▶ YOUR INSTRUCTIONS
Transcribe all the records with complete accuracy.

▶ SUPPLIED ENTRIES
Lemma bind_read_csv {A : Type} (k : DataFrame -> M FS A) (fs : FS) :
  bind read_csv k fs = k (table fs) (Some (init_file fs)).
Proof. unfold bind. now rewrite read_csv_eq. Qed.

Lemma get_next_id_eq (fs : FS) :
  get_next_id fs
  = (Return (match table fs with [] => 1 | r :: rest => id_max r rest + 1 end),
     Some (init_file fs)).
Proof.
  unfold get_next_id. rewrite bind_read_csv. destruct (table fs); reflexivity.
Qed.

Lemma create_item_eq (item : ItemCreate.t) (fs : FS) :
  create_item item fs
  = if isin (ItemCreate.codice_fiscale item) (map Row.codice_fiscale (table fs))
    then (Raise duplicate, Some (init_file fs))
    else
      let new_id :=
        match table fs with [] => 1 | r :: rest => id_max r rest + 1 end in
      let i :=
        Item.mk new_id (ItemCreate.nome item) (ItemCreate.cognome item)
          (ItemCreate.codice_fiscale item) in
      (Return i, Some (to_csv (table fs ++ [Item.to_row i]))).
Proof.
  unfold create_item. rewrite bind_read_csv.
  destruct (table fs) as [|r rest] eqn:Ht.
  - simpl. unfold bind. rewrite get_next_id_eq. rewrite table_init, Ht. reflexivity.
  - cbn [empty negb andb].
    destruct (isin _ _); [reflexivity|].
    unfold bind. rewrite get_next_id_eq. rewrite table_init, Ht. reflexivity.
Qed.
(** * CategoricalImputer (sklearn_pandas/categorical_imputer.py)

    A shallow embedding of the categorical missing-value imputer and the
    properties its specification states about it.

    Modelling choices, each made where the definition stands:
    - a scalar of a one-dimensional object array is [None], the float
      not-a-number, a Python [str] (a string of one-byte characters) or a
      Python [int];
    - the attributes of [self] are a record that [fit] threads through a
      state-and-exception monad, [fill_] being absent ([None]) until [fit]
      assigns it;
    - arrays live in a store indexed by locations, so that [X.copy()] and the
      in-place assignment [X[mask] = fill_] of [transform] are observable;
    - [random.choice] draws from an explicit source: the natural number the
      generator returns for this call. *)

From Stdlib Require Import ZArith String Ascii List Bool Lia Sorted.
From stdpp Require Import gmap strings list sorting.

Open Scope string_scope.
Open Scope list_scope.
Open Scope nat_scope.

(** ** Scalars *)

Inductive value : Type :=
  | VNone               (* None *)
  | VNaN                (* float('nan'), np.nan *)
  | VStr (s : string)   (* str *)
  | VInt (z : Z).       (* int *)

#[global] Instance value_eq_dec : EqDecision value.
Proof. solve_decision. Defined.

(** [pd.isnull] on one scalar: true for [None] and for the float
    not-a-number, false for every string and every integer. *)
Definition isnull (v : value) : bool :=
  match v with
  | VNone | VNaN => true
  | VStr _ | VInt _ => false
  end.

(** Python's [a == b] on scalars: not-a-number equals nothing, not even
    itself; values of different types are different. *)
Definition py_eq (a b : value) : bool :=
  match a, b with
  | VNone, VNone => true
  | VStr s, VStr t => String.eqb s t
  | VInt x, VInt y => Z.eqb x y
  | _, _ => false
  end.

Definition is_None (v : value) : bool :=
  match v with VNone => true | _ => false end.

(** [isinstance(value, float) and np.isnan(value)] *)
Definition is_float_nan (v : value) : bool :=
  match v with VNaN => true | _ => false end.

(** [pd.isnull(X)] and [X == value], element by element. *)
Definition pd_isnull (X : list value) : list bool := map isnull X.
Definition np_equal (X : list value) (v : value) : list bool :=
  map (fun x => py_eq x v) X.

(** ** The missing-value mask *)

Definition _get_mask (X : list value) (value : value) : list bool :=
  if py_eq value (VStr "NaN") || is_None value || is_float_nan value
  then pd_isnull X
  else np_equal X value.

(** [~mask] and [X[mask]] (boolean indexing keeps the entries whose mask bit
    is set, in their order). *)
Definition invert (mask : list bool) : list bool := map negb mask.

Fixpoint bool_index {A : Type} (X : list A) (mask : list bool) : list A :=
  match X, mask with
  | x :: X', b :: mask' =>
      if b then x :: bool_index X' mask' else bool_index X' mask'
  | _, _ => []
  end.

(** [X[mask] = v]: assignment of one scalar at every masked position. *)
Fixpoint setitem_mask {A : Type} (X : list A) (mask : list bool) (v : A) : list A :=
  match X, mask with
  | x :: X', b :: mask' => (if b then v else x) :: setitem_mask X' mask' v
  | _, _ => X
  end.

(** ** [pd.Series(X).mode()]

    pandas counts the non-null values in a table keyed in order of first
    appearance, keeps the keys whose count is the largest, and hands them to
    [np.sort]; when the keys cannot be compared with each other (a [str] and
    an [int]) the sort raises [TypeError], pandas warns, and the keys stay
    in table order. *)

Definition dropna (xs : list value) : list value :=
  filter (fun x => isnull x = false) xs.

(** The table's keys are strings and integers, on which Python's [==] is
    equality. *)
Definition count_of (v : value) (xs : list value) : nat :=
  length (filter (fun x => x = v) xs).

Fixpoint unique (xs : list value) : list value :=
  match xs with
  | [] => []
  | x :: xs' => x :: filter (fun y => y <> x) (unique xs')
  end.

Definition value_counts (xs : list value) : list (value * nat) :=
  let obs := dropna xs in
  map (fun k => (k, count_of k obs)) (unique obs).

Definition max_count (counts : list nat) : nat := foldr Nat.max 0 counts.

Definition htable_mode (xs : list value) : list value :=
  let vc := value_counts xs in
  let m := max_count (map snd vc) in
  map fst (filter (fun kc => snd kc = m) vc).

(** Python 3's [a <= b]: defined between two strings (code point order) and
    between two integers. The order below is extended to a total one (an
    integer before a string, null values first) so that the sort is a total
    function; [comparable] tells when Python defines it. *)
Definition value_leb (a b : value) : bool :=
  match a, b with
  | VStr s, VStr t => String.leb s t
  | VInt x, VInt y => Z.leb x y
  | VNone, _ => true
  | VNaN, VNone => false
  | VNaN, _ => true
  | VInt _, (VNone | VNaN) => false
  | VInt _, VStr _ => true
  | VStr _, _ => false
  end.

▶ WRITTEN ANSWER
Lemma bind_read_csv {A : Type} (k : DataFrame -> M FS A) (fs : FS) :
  bind read_csv k fs = k (table fs) (Some (init_file fs)).
Proof. unfold bind. now rewrite read_csv_eq. Qed.

Lemma get_next_id_eq (fs : FS) :
  get_next_id fs
  = (Return (match table fs with [] => 1 | r :: rest => id_max r rest + 1 end),
     Some (init_file fs)).
Proof.
  unfold get_next_id. rewrite bind_read_csv. destruct (table fs); reflexivity.
Qed.

Lemma create_item_eq (item : ItemCreate.t) (fs : FS) :
  create_item item fs
  = if isin (ItemCreate.codice_fiscale item) (map Row.codice_fiscale (table fs))
    then (Raise duplicate, Some (init_file fs))
    else
      let new_id :=
        match table fs with [] => 1 | r :: rest => id_max r rest + 1 end in
      let i :=
        Item.mk new_id (ItemCreate.nome item) (ItemCreate.cognome item)
          (ItemCreate.codice_fiscale item) in
      (Return i, Some (to_csv (table fs ++ [Item.to_row i]))).
Proof.
  unfold create_item. rewrite bind_read_csv.
  destruct (table fs) as [|r rest] eqn:Ht.
  - simpl. unfold bind. rewrite get_next_id_eq. rewrite table_init, Ht. reflexivity.
  - cbn [empty negb andb].
    destruct (isin _ _); [reflexivity|].
    unfold bind. rewrite get_next_id_eq. rewrite table_init, Ht. reflexivity.
Qed.
(** * CategoricalImputer (sklearn_pandas/categorical_imputer.py)

    A shallow embedding of the categorical missing-value imputer and the
    properties its specification states about it.

    Modelling choices, each made where the definition stands:
    - a scalar of a one-dimensional object array is [None], the float
      not-a-number, a Python [str] (a string of one-byte characters) or a
      Python [int];
    - the attributes of [self] are a record that [fit] threads through a
      state-and-exception monad, [fill_] being absent ([None]) until [fit]
      assigns it;
    - arrays live in a store indexed by locations, so that [X.copy()] and the
      in-place assignment [X[mask] = fill_] of [transform] are observable;
    - [random.choice] draws from an explicit source: the natural number the
      generator returns for this call. *)

From Stdlib Require Import ZArith String Ascii List Bool Lia Sorted.
From stdpp Require Import gmap strings list sorting.

Open Scope string_scope.
Open Scope list_scope.
Open Scope nat_scope.

(** ** Scalars *)

Inductive value : Type :=
  | VNone               (* None *)
  | VNaN                (* float('nan'), np.nan *)
  | VStr (s : string)   (* str *)
  | VInt (z : Z).       (* int *)

#[global] Instance value_eq_dec : EqDecision value.
Proof. solve_decision. Defined.

(** [pd.isnull] on one scalar: true for [None] and for the float
    not-a-number, false for every string and every integer. *)
Definition isnull (v : value) : bool :=
  match v with
  | VNone | VNaN => true
  | VStr _ | VInt _ => false
  end.

(** Python's [a == b] on scalars: not-a-number equals nothing, not even
    itself; values of different types are different. *)
Definition py_eq (a b : value) : bool :=
  match a, b with
  | VNone, VNone => true
  | VStr s, VStr t => String.eqb s t
  | VInt x, VInt y => Z.eqb x y
  | _, _ => false
  end.

Definition is_None (v : value) : bool :=
  match v with VNone => true | _ => false end.

(** [isinstance(value, float) and np.isnan(value)] *)
Definition is_float_nan (v : value) : bool :=
  match v with VNaN => true | _ => false end.

(** [pd.isnull(X)] and [X == value], element by element. *)
Definition pd_isnull (X : list value) : list bool := map isnull X.
Definition np_equal (X : list value) (v : value) : list bool :=
  map (fun x => py_eq x v) X.

(** ** The missing-value mask *)

Definition _get_mask (X : list value) (value : value) : list bool :=
  if py_eq value (VStr "NaN") || is_None value || is_float_nan value
  then pd_isnull X
  else np_equal X value.

(** [~mask] and [X[mask]] (boolean indexing keeps the entries whose mask bit
    is set, in their order). *)
Definition invert (mask : list bool) : list bool := map negb mask.

Fixpoint bool_index {A : Type} (X : list A) (mask : list bool) : list A :=
  match X, mask with
  | x :: X', b :: mask' =>
      if b then x :: bool_index X' mask' else bool_index X' mask'
  | _, _ => []
  end.

(** [X[mask] = v]: assignment of one scalar at every masked position. *)
Fixpoint setitem_mask {A : Type} (X : list A) (mask : list bool) (v : A) : list A :=
  match X, mask with
  | x :: X', b :: mask' => (if b then v else x) :: setitem_mask X' mask' v
  | _, _ => X
  end.

(** ** [pd.Series(X).mode()]

    pandas counts the non-null values in a table keyed in order of first
    appearance, keeps the keys whose count is the largest, and hands them to
    [np.sort]; when the keys cannot be compared with each other (a [str] and
    an [int]) the sort raises [TypeError], pandas warns, and the keys stay
    in table order. *)

Definition dropna (xs : list value) : list value :=
  filter (fun x => isnull x = false) xs.

(** The table's keys are strings and integers, on which Python's [==] is
    equality. *)
Definition count_of (v : value) (xs : list value) : nat :=
  length (filter (fun x => x = v) xs).

Fixpoint unique (xs : list value) : list value :=
  match xs with
  | [] => []
  | x :: xs' => x :: filter (fun y => y <> x) (unique xs')
  end.

Definition value_counts (xs : list value) : list (value * nat) :=
  let obs := dropna xs in
  map (fun k => (k, count_of k obs)) (unique obs).

Definition max_count (counts : list nat) : nat := foldr Nat.max 0 counts.

Definition htable_mode (xs : list value) : list value :=
  let vc := value_counts xs in
  let m := max_count (map snd vc) in
  map fst (filter (fun kc => snd kc = m) vc).

(** Python 3's [a <= b]: defined between two strings (code point order) and
    between two integers. The order below is extended to a total one (an
    integer before a string, null values first) so that the sort is a total
    function; [comparable] tells when Python defines it. *)
Definition value_leb (a b : value) : bool :=
  match a, b with
  | VStr s, VStr t => String.leb s t
  | VInt x, VInt y => Z.leb x y
  | VNone, _ => true
  | VNaN, VNone => false
  | VNaN, _ => true
  | VInt _, (VNone | VNaN) => false
  | VInt _, VStr _ => true
  | VStr _, _ => false
  end.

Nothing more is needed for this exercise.